Records drawn from a dataset
[Start of Attachment]

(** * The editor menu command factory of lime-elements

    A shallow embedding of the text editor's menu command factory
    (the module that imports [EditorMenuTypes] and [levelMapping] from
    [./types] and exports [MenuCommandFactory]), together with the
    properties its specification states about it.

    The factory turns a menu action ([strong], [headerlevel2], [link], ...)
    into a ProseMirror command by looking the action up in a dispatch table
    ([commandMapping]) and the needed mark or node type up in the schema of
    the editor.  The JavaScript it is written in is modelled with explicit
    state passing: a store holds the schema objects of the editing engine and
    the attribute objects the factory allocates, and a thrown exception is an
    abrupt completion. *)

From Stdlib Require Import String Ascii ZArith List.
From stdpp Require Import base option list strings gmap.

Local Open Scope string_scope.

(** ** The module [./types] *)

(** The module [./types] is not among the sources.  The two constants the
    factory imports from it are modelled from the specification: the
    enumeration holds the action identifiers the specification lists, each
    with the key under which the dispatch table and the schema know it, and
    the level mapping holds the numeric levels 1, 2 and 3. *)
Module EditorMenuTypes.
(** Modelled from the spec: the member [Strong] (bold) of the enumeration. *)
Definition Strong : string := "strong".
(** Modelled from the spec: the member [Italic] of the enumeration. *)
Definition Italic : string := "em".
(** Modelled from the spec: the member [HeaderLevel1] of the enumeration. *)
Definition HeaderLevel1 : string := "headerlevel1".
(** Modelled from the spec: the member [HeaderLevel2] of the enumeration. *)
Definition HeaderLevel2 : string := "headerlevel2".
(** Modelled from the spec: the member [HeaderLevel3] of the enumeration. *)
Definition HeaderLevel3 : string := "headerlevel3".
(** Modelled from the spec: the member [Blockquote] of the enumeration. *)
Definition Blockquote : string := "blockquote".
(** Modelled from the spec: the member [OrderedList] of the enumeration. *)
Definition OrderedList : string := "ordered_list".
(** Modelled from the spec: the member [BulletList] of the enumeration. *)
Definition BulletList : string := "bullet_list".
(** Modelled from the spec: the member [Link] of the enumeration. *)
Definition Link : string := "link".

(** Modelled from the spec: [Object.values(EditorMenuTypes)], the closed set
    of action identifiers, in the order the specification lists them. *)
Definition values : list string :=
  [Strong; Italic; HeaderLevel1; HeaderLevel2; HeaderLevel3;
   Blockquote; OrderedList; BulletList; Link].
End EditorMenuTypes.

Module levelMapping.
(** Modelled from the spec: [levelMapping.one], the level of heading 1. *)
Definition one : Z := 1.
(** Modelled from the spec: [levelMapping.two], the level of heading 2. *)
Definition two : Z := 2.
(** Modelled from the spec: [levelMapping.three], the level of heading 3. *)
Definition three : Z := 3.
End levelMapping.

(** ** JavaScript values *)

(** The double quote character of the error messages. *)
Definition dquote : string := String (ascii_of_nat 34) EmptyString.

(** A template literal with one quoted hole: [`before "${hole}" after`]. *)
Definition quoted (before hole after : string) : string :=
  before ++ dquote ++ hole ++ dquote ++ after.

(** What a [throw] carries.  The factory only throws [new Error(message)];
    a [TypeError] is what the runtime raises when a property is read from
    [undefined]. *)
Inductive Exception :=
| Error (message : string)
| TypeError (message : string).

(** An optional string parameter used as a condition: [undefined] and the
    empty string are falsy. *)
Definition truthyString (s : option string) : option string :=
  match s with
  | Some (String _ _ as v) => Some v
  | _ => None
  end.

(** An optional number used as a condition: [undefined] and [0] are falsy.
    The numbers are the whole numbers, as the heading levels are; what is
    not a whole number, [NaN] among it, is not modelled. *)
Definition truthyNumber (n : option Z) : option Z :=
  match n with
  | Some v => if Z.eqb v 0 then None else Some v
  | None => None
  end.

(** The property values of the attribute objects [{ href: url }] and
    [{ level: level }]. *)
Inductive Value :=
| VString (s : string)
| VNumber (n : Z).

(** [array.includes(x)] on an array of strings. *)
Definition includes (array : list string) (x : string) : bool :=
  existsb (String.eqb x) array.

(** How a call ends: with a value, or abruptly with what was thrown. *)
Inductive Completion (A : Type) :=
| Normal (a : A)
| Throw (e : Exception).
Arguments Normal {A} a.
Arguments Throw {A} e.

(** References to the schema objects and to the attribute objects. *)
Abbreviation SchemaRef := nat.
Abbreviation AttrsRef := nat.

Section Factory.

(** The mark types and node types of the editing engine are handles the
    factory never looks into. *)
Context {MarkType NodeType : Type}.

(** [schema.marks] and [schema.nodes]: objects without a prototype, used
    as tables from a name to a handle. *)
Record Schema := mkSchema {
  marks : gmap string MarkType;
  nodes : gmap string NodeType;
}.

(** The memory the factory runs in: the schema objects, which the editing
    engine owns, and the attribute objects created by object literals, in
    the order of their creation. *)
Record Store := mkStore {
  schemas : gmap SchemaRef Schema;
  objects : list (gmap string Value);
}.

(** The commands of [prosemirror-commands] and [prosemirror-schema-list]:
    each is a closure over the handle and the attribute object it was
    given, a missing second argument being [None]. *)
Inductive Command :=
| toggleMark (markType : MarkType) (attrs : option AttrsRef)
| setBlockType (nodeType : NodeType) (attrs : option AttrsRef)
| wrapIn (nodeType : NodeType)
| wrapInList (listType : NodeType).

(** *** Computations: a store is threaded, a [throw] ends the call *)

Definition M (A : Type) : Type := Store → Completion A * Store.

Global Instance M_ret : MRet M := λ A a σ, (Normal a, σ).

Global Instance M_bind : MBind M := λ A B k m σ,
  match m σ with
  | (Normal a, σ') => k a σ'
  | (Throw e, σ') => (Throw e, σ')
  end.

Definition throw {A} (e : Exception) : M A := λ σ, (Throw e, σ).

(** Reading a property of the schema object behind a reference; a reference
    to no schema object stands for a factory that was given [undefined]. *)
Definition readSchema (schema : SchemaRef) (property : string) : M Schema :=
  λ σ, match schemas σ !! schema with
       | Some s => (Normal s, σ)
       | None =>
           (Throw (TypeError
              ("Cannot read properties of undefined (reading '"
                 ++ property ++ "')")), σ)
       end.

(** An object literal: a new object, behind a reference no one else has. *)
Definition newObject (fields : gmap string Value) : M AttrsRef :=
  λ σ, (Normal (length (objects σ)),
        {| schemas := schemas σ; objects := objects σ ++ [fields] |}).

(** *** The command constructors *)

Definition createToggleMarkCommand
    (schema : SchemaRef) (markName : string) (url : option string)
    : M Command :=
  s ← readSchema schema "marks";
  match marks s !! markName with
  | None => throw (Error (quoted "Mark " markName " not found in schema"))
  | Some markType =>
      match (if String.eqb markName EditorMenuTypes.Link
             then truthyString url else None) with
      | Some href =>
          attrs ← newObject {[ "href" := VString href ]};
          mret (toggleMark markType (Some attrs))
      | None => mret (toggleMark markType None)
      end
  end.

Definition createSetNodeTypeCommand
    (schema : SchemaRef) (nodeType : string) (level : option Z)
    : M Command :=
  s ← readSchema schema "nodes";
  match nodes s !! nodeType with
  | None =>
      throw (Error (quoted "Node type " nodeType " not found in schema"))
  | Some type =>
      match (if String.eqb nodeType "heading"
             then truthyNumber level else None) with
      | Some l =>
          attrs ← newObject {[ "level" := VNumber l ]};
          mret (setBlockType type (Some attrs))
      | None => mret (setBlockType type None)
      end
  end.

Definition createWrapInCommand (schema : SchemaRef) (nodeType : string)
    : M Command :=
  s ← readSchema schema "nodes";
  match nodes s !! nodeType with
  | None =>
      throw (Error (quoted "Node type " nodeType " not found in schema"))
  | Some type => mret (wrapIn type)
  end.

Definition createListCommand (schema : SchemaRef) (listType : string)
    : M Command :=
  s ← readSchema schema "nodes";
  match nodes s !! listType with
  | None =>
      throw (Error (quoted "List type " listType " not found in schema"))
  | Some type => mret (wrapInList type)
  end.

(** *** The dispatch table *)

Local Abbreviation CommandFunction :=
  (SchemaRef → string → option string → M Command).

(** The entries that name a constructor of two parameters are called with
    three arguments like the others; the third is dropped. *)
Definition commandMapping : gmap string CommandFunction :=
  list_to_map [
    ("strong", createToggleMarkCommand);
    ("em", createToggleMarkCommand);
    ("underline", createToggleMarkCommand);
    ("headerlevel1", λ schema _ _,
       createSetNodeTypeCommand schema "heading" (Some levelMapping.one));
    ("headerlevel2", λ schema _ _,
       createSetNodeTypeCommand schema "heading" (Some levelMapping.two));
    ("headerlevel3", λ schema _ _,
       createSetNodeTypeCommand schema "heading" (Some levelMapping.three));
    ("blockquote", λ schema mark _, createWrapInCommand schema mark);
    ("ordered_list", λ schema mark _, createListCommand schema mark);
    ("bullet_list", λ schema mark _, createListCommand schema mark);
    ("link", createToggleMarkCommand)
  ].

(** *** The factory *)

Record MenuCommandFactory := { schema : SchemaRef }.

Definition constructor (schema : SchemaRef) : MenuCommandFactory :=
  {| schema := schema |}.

[End of Attachment]

§ Problem
Using the data above, transcribe the lines that run from the line with "mret (toggleMark markType (Some" to the line with "(setBlockType type None)", both ends kept, and output nothing else.

§ Exercise solution
          mret (toggleMark markType (Some attrs))
      | None => mret (toggleMark markType None)
      end
  end.

Definition createSetNodeTypeCommand
    (schema : SchemaRef) (nodeType : string) (level : option Z)
    : M Command :=
  s ← readSchema schema "nodes";
  match nodes s !! nodeType with
  | None =>
      throw (Error (quoted "Node type " nodeType " not found in schema"))
  | Some type =>
      match (if String.eqb nodeType "heading"
             then truthyNumber level else None) with
      | Some l =>
          attrs ← newObject {[ "level" := VNumber l ]};
          mret (setBlockType type (Some attrs))
      | None => mret (setBlockType type None)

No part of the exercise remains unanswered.